# rail road tie retaining wall



## atowrk_123 (Jul 8, 2009)

I have a rail road tie retaining wall in my back yard. I have several ties that are rotted and trying to fix the problem before it gets out of hand. I had two contractor gave me two differt ideas and now I am confused. Seeking solid solution from expert.

1st contractor wanting to cut out the only the rotted RR tie and replace it with new RR tie and securing with 45 degree nail to below. (have some doubt about the process)

2nd contractor wanting to dismantle all RR tie to get to the bad ones.. and rebuilt.

Problem is cost... my wall is about 4 ft high and 50 ft wide. It's holding alot of dirt behind it... I like to save some money without compromising the wall.

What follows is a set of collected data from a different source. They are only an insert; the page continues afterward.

(** * ICY_MCP: the Instagram engagement server of [src/index.ts]

    A shallow embedding of the session handling, the paginated fetch loops,
    the media-id resolution and the aggregation code of the five tool
    handlers, with the properties the specification states about them.

    Conventions of the embedding:
    - a JavaScript [number] that the code uses as a count, an identifier or
      a Unix time is a [Z]; a field that may be [undefined] is an [option];
    - the averages and the engagement rates are IEEE 754 doubles, the
      kernel's [float], with its own division, addition and product; the
      sums they are computed from are kept as integers, which they are
      below 2^53;
    - the shares of the demographics are [number]s: a finite value, held
      as an exact rational, or [NotFinite] for [NaN] and the infinities;
    - [comparisonResults] is a plain object: its own properties and its
      prototype, which an assignment under the key [__proto__] replaces;
    - a [Promise] that rejects, and a [throw], is the [Throw] case of
      [result]; [try]/[catch] is pattern matching on it;
    - the remote client ([IgApiClient]) is a record of responses, and a
      feed is the finite sequence of pages it serves;
    - the parsing of a date string by [Date] is a parameter of the
      report. *)

From Stdlib Require Import ZArith QArith Qround Qabs String Ascii List Bool Lia Lqa.
From Stdlib Require Import Sorted Permutation.
From Stdlib Require PrimFloat FloatOps SpecFloat.
From stdpp Require Import base option list strings gmap.
Import ListNotations.

Local Open Scope string_scope.
Local Open Scope list_scope.
Local Open Scope Z_scope.

(* ===================================================================== *)
(** ** Results and thrown values *)
(* ===================================================================== *)

Inductive result (E A : Type) : Type :=
| Ok (a : A)
| Throw (e : E).
Arguments Ok {E A} a.
Arguments Throw {E A} e.

Definition bind {E A B} (r : result E A) (k : A -> result E B) : result E B :=
  match r with
  | Ok a => k a
  | Throw e => Throw e
  end.

Notation "'do' x <- r ; k" := (bind r (fun x => k))
  (at level 10, x name, r at level 100, k at level 200).

(** The [name] property of the errors of instagram-private-api that the
    source inspects; every other error (a [TypeError], a network failure)
    is [OtherError]. *)
Inductive ErrorName : Type :=
| IgNotFoundError
| IgLoginRequiredError
| IgCheckpointError
| IgRequestsLimitError
| OtherError.

Definition ErrorName_eqb (a b : ErrorName) : bool :=
  match a, b with
  | IgNotFoundError, IgNotFoundError
  | IgLoginRequiredError, IgLoginRequiredError
  | IgCheckpointError, IgCheckpointError
  | IgRequestsLimitError, IgRequestsLimitError
  | OtherError, OtherError => true
  | _, _ => false
  end.

Record JsError : Type := mkJsError { name : ErrorName; message : string }.

Inductive ErrorCode : Type := InvalidParams | InternalError | MethodNotFound.

(** What a handler can throw: an [McpError] it built itself, or an error
    of the remote client passing through. *)
Inductive Thrown : Type :=
| McpError (code : ErrorCode) (msg : string)
| ApiError (e : JsError).

(* ===================================================================== *)
(** ** JavaScript strings and arrays *)
(* ===================================================================== *)

(** [s.startsWith(p)], returning the rest of [s]. *)
Fixpoint strip_prefix (p s : string) : option string :=
  match p with
  | EmptyString => Some s
  | String a p' =>
      match s with
      | EmptyString => None
      | String b s' => if Ascii.eqb a b then strip_prefix p' s' else None
      end
  end.

(** [hay.includes(needle)] *)
Fixpoint includes (hay needle : string) : bool :=
  match strip_prefix needle hay with
  | Some _ => true
  | None =>
      match hay with
      | EmptyString => false
      | String _ hay' => includes hay' needle
      end
  end.

Definition lower_ascii (c : ascii) : ascii :=
  let n := nat_of_ascii c in
  if ((65 <=? n) && (n <=? 90))%nat then ascii_of_nat (n + 32) else c.

(** [s.toLowerCase()] on the ASCII letters. *)
Fixpoint toLowerCase (s : string) : string :=
  match s with
  | EmptyString => EmptyString
  | String c s' => String (lower_ascii c) (toLowerCase s')
  end.

(** [l.join(sep)] *)
Fixpoint join (sep : string) (l : list string) : string :=
  match l with
  | [] => ""
  | [x] => x
  | x :: l' => x +:+ sep +:+ join sep l'
  end.

(** [s.substring(0, n)] for a literal [n >= 0]. *)
Fixpoint substring0 (n : nat) (s : string) : string :=
  match n, s with
  | O, _ => ""
  | _, EmptyString => ""
  | S n', String c s' => String c (substring0 n' s')
  end.

(** Truthiness of a string: [""] is falsy. *)
Definition truthy_string (s : string) : bool :=
  match s with EmptyString => false | _ => true end.

Section Slice.
Context {T : Type}.

(** The relative index of [Array.prototype.slice]: a negative index
    counts from the end, and the result is clamped to [0 .. len]. *)
Definition relative_index (len k : Z) : Z :=
  if k <? 0 then Z.max (len + k) 0 else Z.min k len.

(** [l.slice(start, end)] *)
Definition slice (start end_ : Z) (l : list T) : list T :=
  let len := Z.of_nat (length l) in
  let k := relative_index len start in
  let final := relative_index len end_ in
  take (Z.to_nat (Z.max (final - k) 0)) (drop (Z.to_nat k) l).
End Slice.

Help!


----------



## Scuba_Dave (Jan 16, 2009)

Is the wall tilting at all?
Are the bad ties all in the same area?
Do you know if there is proper rock/drainage behind the wall?


----------



## atowrk_123 (Jul 8, 2009)

bad tie are scattered... wall are not tilting. I don't know... my guest is no on gravel and drainage pipe .. althought hill has alot of dirt and rocks.


----------



## Scuba_Dave (Jan 16, 2009)

If you have a pic, post a picture
The easy way is to put new ties in - if the wall is not sagging
But -taking it apart will let you see if there are other bad ties
And put in a proper drainage system if one does not exist
Gravel against the ties would help prevent further rot

Did they both give you estimates of cost?


----------



## TooledUp (Jul 7, 2009)

I would opt for the entire replacement. You can only see one side of the wall. The inside(dirt side) may have started rotting and it just cannot be seen. Besides, if there is no drainage installed the ties are just going to do the same thing, thus costing more money down the road. Maybe you can save some money by ripping it out yourself and having them install it??


----------



## Jamamros (Jul 9, 2009)

If you go with a complete reconstruction of your wall, get everything sealed this time. Unless the wood has been there for 10 years, I don't see why it would be rotting unless the "retaining wall" was simply built of dirt. A good idea would be to remove some of the top pieces of the wall where possible and see if there is a thick gravel behind it (usually goes back and is as deep as the wall is tall). If not, this is one of your main problems. Retaining walls are supposed to hold planters, but not hold water, and when companies get lazy and don't do this right, it leads to problems like you're having here (with wood anyway, I don't see rock rotting away)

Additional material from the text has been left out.